(** X8. An operation touches no V2 chain but the one of its task id; it never
    removes a chain from the store, and only initialize adds one. Complete,
    insert, update, delete and finish leave the task id, description, current
    step and status of that chain as they were: of these, only the steps
    change. *)
Theorem wrapTaskChain_frame sm op sm' r :
  wrapTaskChain sm op = Some (sm', r) →
  (∀ t, t ≠ opTaskID op → TaskChainsV2 sm' !! t = TaskChainsV2 sm !! t) ∧
  (∀ t, is_Some (TaskChainsV2 sm !! t) → is_Some (TaskChainsV2 sm' !! t)) ∧
  (∀ t, TaskChainsV2 sm !! t = None → is_Some (TaskChainsV2 sm' !! t) →
        ∃ description plan, op = OpStep t description plan) ∧
  (∀ c c',
     (∀ taskID description plan, op ≠ OpStep taskID description plan) →
     (∀ taskID stepNumber, op ≠ OpStart taskID stepNumber) →
     TaskChainsV2 sm !! opTaskID op = Some c → TaskChainsV2 sm' !! opTaskID op = Some c' →
     TaskChainV2.TaskID c' = TaskChainV2.TaskID c ∧
     TaskChainV2.Description c' = TaskChainV2.Description c ∧
     TaskChainV2.CurrentStep c' = TaskChainV2.CurrentStep c ∧
     TaskChainV2.Status c' = TaskChainV2.Status c).
Proof.
  intros Hrun. pose proof (wrapTaskChain_own_chain sm op sm' r Hrun) as [Hkeep Hadd].
  split; [|split; [|split]].
  - intros t Ht. by eapply wrapTaskChain_other_chains.
  - intros t Hsome. destruct (decide (t = opTaskID op)) as [->|Hne]; [by apply Hkeep|].
    by erewrite wrapTaskChain_other_chains.
  - intros t Hnone Hsome. destruct (decide (t = opTaskID op)) as [->|Hne]; [by apply Hadd|].
    erewrite wrapTaskChain_other_chains in Hsome by done.
    rewrite Hnone in Hsome. by destruct Hsome.
  - intros c c' Hstep Hstart Hc Hc'. by eapply wrapTaskChain_chain_fields.
Qed.
Lemma getMethodsFromServer_first_reply_witness :
  let reply :=
    createMCPResponse
      (VObj [("tools", VArr [VObj [("name", VStr "read_file")]])]) None in
  let run :=
    getMethodsFromServer (fun _ => "Cannot read properties of null")
      (Samples.always (Resolved {| status := 200; data := reply |}))
      "files" "http://localhost:8001" 30000 Samples.w0 in
  attempts_made Samples.w0 (snd run) = 1%nat.
Proof.
  intros reply run.
  pose proof (getMethodsFromServer_first_reply
                (fun _ => "Cannot read properties of null")
                (Samples.always (Resolved {| status := 200; data := reply |}))
                "files" "http://localhost:8001" 30000 Samples.w0
                {| status := 200; data := reply |}
                eq_refl eq_refl eq_refl) as H.
  fold run in H. destruct run as [result w']. exact (proj1 H).
Defined.

End ServerQueryProps.

(** * More properties of the gateway *)

Module GatewayProps.

Import Forwarder Router Gateway.
Local Open Scope Z_scope.

(** Where a routed request goes: to a configured server, or nowhere
    when the name is that of an inherited member. *)
Lemma routeRequest_routed config servers request requestPath headers :
  let r := routeRequest config servers request requestPath headers in
  success r = true ->
  (exists server,
     assoc (text_of (serverName r)) servers = Some server
     /\ serverUrl r = Some (url server))
  \/ (assoc (text_of (serverName r)) servers = None
      /\ inherited (text_of (serverName r)) = true
      /\ serverUrl r = None).
Proof.
  cbv zeta. unfold routeRequest, route, getServerUrl.
  destruct (dispatch config requestPath headers) as [e|target];
    [discriminate|].
  destruct (or_default config target) as [n|]; [|discriminate].
  destruct (assoc (text_of n) servers) as [server|] eqn:Ha.
  - intros _. left. exists server. split; [exact Ha|reflexivity].
  - destruct (inherited (text_of n)) eqn:Hi; [|discriminate].
    intros _. right. simpl. auto.
Qed.

(** X30: a request other than the discovery call takes one of three
    ways. Its routing failed: the reply is the error envelope with
    -32601 and no POST is made. Or it is routed to a configured server
    and handed to the forwarder without options: the reply passes
    validation, and the POSTs, at most three, all carry the request as
    it came to the address of that server, with the default timeout of
    30000 and waits of 1000 and 2000 between them. Or the name it is
    routed by is that of an inherited member and of no configured
    server: the forwarder is then called without an address. *)
Theorem handleRequest_forwarded
    aggregate backend unaddressed config request requestPath headers w :
  method request <> "get_methods" ->
  let run :=
    handleRequest aggregate backend unaddressed config request requestPath
      headers w in
  let routed :=
    routeRequest (routing config) (servers config) request requestPath
      headers in
  (success routed = false
   /\ isValidMCPResponse (fst run) = true
   /\ error_code (fst run) = Some (-32601)
   /\ snd run = w)
  \/ (success routed = true
      /\ exists server k,
           assoc (text_of (serverName routed)) (servers config) = Some server
           /\ run = forwardRequest backend (url server) request noOptions w
           /\ isValidMCPResponse (fst run) = true
           /\ (k < 3)%nat
           /\ trace (snd run)
              = (trace w
                 ++ waits_trace (url server) request 30000 1000 k 1)%list)
  \/ (success routed = true
      /\ assoc (text_of (serverName routed)) (servers config) = None
      /\ inherited (text_of (serverName routed)) = true
      /\ serverUrl routed = None
      /\ run = unaddressed request w).
Proof.
  intros Hm. cbv zeta. unfold handleRequest.
  destruct (String.eqb_spec (method request) "get_methods"); [contradiction|].
  pose proof (routeRequest_routed (routing config) (servers config) request
                requestPath headers) as Hr. cbv zeta in Hr.
  destruct (success (routeRequest (routing config) (servers config) request
                       requestPath headers)) eqn:Hs; simpl.
  - right. destruct (Hr eq_refl) as [(server & Ha & Hu)|(Ha & Hi & Hu)];
      rewrite Hu.
    + left. split; [reflexivity|].
      destruct (ForwarderFacts.forwardRequest_trace backend (url server) request
                  noOptions w) as [[H0 _]|(k & Hk & Ht)].
      * simpl in H0. lia.
      * exists server, k. split; [exact Ha|]. split; [reflexivity|].
        split; [apply ForwarderFacts.forwardRequest_valid|].
        split; [exact Hk|exact Ht].
    + right. repeat split; assumption.
  - left. repeat split.
Qed.

Lemma handleRequest_forwarded_witness :
  let config :=
    {| servers := [("files", {| name := "files";
                                url := "http://localhost:8001";
                                timeout := None; maxRetries := None;
                                healthCheckPath := None |})];
       routing := {| strategy := "prefix";
                     rules := [("files", "files")];
                     defaultServer := None |} |} in
  isValidMCPResponse
    (fst (handleRequest (fun _ w => (inr VNull, w))
            (Samples.always (Rejected Samples.networkError))
            (fun _ w => (VNull, w))
            config Samples.req (Some "/files/read") None Samples.w0))
  = true.
Proof.
  intros config.
  destruct (handleRequest_forwarded (fun _ w => (inr VNull, w))
              (Samples.always (Rejected Samples.networkError))
              (fun _ w => (VNull, w))
              config Samples.req (Some "/files/read") None Samples.w0)
    as [(_ & H & _)|[(_ & server & k & _ & _ & H & _)|(_ & H & _)]].
  - discriminate.
  - exact H.
  - exact H.
  - discriminate H.
Defined.

End GatewayProps.
(** X5. A query miss is a value, not a fault. When no triple of the store
    has a subject that matches, [findTypeURIs] returns the empty mapping,
    [anyValue] and [any] return [null] and [each] returns the empty
    sequence, whatever the predicates and objects of the stored triples
    are, [null] included: the subject is compared first. *)
Theorem query_miss_is_a_value {num : Type} `{JsNumber num}
    (st : store num) (subject : jsval num) :
  Forall (λ t, matchUri t.(s) subject = false) st →
  findTypeURIs st subject = Ok ∅
  ∧ ∀ pred, anyValue st subject pred = None ∧ any st subject pred = None
            ∧ each st subject pred = [].
Proof.
  intros Hst. split.
  - unfold findTypeURIs. generalize (∅ : gmap string bool).
    induction Hst as [|[ts tp to] st Ht _ IH]; intros acc; [done|].
    rewrite findTypeURIs_loop_cons. simpl in Ht. rewrite Ht. apply IH.
  - intros pred.
    assert (Hno : Forall (λ t, matches subject pred t = false) st).
    { eapply Forall_impl; [done|]. intros [ts tp to] Ht. simpl in *. by rewrite Ht. }
    split; [by apply anyValue_no_match|]. split; [|by apply each_no_match].
    rewrite <- (app_nil_r st). by rewrite any_app.
Qed.

(** The theorem at a store whose only triple has another subject, a
    [null] predicate and a [null] object. *)
Lemma query_miss_is_a_value_witness :
  findTypeURIs (num:=Z) [Triple (VTerm (sym "http://b/#a")) (VPrim PNull) (VPrim PNull)]
    (VTerm (sym "http://b/#b")) = Ok ∅.
Proof.
  refine (proj1 (query_miss_is_a_value (num:=Z)
            [Triple (VTerm (sym "http://b/#a")) (VPrim PNull) (VPrim PNull)]
            (VTerm (sym "http://b/#b")) _)).
  repeat constructor.
Defined.
(** * GeoPySpark: the Python proxy layer over the raster engine

    A shallow embedding of [geopyspark/geotrellis/rdd.py]: the helper
    [_reclassify] and the wrapper classes [RDDWrapper], [RasterRDD] and
    [TiledRasterRDD].

    The wrappers hold a py4j handle ([srdd]) to a collection living in the
    JVM and forward every substantive operation to it.  The embedding keeps
    three things apart:

    - the Python objects, in a heap of wrappers addressed by reference, so
      that "returns [self]" and "returns a new wrapper" are different;
    - the requests that cross into the JVM, appended to a log in the order
      the Python code issues them;
    - the answers of the JVM, taken from type classes (one field per remote
      method) since the engine is not part of the Python sources.

    Python exceptions are values of [exn]; a method is a computation in the
    monad [M] (state = heap and request log, result = value or exception). *)

From Stdlib Require Import ZArith Lia.
From Stdlib Require Import Floats.SpecFloat.
From stdpp Require Import base option list strings pretty.

Set Default Proof Using "Type".

(** ** Python numbers *)

(** A Python [float] is an IEEE-754 binary64 value. *)
Definition float : Type := spec_float.
Definition prec : Z := 53.
Definition emax : Z := 1024.

(** [float('nan')] *)
Definition nan : float := S754_nan.

Inductive number : Type :=
| PyInt (z : Z)
| PyFloat (f : float).

(** Truth value of a number: zero (of either sign, for floats) is false;
    NaN is true. *)
Definition number_truthy (n : number) : bool :=
  match n with
  | PyInt z => negb (z =? 0)%Z
  | PyFloat (S754_zero _) => false
  | PyFloat _ => true
  end.

(** Truth value of an optional number ([None] is false). *)
Definition truthy (v : option number) : bool :=
  match v with
  | None => false
  | Some n => number_truthy n
  end.

(** [int == float] compares the exact values. *)
Definition float_eq_int (f : float) (z : Z) : bool :=
  match f with
  | S754_zero _ => (z =? 0)%Z
  | S754_finite s m e =>
      let v := cond_Zopp s (Zpos m) in
      if (0 <=? e)%Z then (z =? v * 2 ^ e)%Z else (z * 2 ^ (- e) =? v)%Z
  | _ => false
  end.

(** [a == b] on numbers, the comparison a [dict] uses for keys. *)
Definition number_eqb (a b : number) : bool :=
  match a, b with
  | PyInt x, PyInt y => (x =? y)%Z
  | PyInt x, PyFloat f => float_eq_int f x
  | PyFloat f, PyInt y => float_eq_int f y
  | PyFloat f, PyFloat g => SFeqb f g
  end.

(** The type objects [reclassify] is called with: [int], [float], and
    [str] for a type that is neither (no number and no tuple is an
    instance of it). *)
Inductive pytype : Type := TyInt | TyFloat | TyStr.

Definition number_isinstance (n : number) (t : pytype) : bool :=
  match n, t with
  | PyInt _, TyInt => true
  | PyFloat _, TyFloat => true
  | _, _ => false
  end.

(** ** Exceptions *)

(** The exception classes the module raises, with the constructor
    arguments kept as strings.  Where the source formats values into the
    message ([str.format]), the template is kept as it is written. *)
Inductive exn : Type :=
| ValueError (args : list string)
| TypeError (args : list string)
| IndexError (args : list string)
| OverflowError (args : list string)
| ReferenceError (args : list string).

(** [str(i)] for an [int]. *)
Definition str (z : Z) : string := pretty z.

(** [float(x)] for a number: an [int] is rounded to the nearest double and
    overflows past the largest one. *)
Definition to_float (n : number) : exn + float :=
  match n with
  | PyFloat f => inr f
  | PyInt z =>
      match binary_normalize prec emax z 0 false with
      | S754_infinity _ => inl (OverflowError ["int too large to convert to float"])
      | f => inr f
      end
  end.

(** ** A [dict] keyed by numbers

    Entries in insertion order; [d[k] = v] replaces the value of an
    existing key (found with [==]) and keeps its position and key object,
    and appends otherwise. *)
Definition dict : Type := list (number * number).

Fixpoint dict_set (d : dict) (k v : number) : dict :=
  match d with
  | [] => [(k, v)]
  | (k', v') :: d' =>
      if number_eqb k' k then (k', v) :: d' else (k', v') :: dict_set d' k v
  end.

Fixpoint dict_get (d : dict) (k : number) : option number :=
  match d with
  | [] => None
  | (k', v') :: d' => if number_eqb k' k then Some v' else dict_get d' k
  end.

(** ** Documents exchanged with the engine

    The layer metadata travels as JSON text; [json.loads] and [json.dumps]
    are the two directions of one codec, and a request is modelled as
    carrying the document itself.  The records follow the keys the module
    subscripts: [bounds / minKey / col], [layoutDefinition / tileLayout /
    tileRows]. *)
Record Extent : Type := {
  xmin : float; ymin : float; xmax : float; ymax : float
}.

Record TileLayout : Type := {
  layoutCols : Z; layoutRows : Z; tileCols : Z; tileRows : Z
}.

Record LayoutDefinition : Type := {
  extent : Extent;
  tileLayout : TileLayout
}.

(** A spatial key has no [instant]; a space-time key has one. *)
Record Key : Type := { col : Z; row : Z; instant : option Z }.

Record Bounds : Type := { minKey : Key; maxKey : Key }.

(** The metadata document; [data_extent] is its key [extent], the extent
    of the data, beside the extent of the layout in [layoutDefinition]. *)
Record Metadata : Type := {
  data_extent : Extent;
  layoutDefinition : LayoutDefinition;
  bounds : Bounds;
  cellType : string;
  crs : string
}.

(** [a != b] on two tile layouts is decided field by field. *)
Global Instance TileLayout_eq_dec : EqDecision TileLayout.
Proof. solve_decision. Defined.

(** ** Constants

    [geopyspark.geotrellis.constants] is imported by the module but is not
    among its sources: the names it takes from there are parameters. *)
Class Constants : Type := {
  RESAMPLE_METHODS : list string;
  OPERATIONS : list string;
  SLOPE : string;
  ASPECT : string;
  SQUARE : string;
  NEIGHBORHOODS : list string;
  NEARESTNEIGHBOR : string;
  FLOAT : string;
  TILE : string;
  SPATIAL : string;
  LESSTHANOREQUALTO : string;
  NODATAINT : Z;
  CELL_TYPES : list string
}.

(** ** The runtime on the other side of the bridge *)

(** Opaque types: py4j handles, the session context, shapely geometries
    with [shapely.wkt.dumps], Avro schemas and encoded tiles with the value
    serializer's [loads]. *)
Class Runtime : Type := {
  JavaObject : Type;
  GeoPyContext : Type;
  SparkContext : Type;
  sc : GeoPyContext -> SparkContext;
  Geometry : Type;
  dumps : Geometry -> string;
  Schema : Type;
  Encoded : Type;
  Tile : Type;
  loads : Schema -> string -> Encoded -> list Tile
}.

YOUR OBJECTIVE: Which lines above hold the string "prec"? Show each of them.

RESPONSE TO THIS TASK:
Definition prec : Z := 53.
      match binary_normalize prec emax z 0 false with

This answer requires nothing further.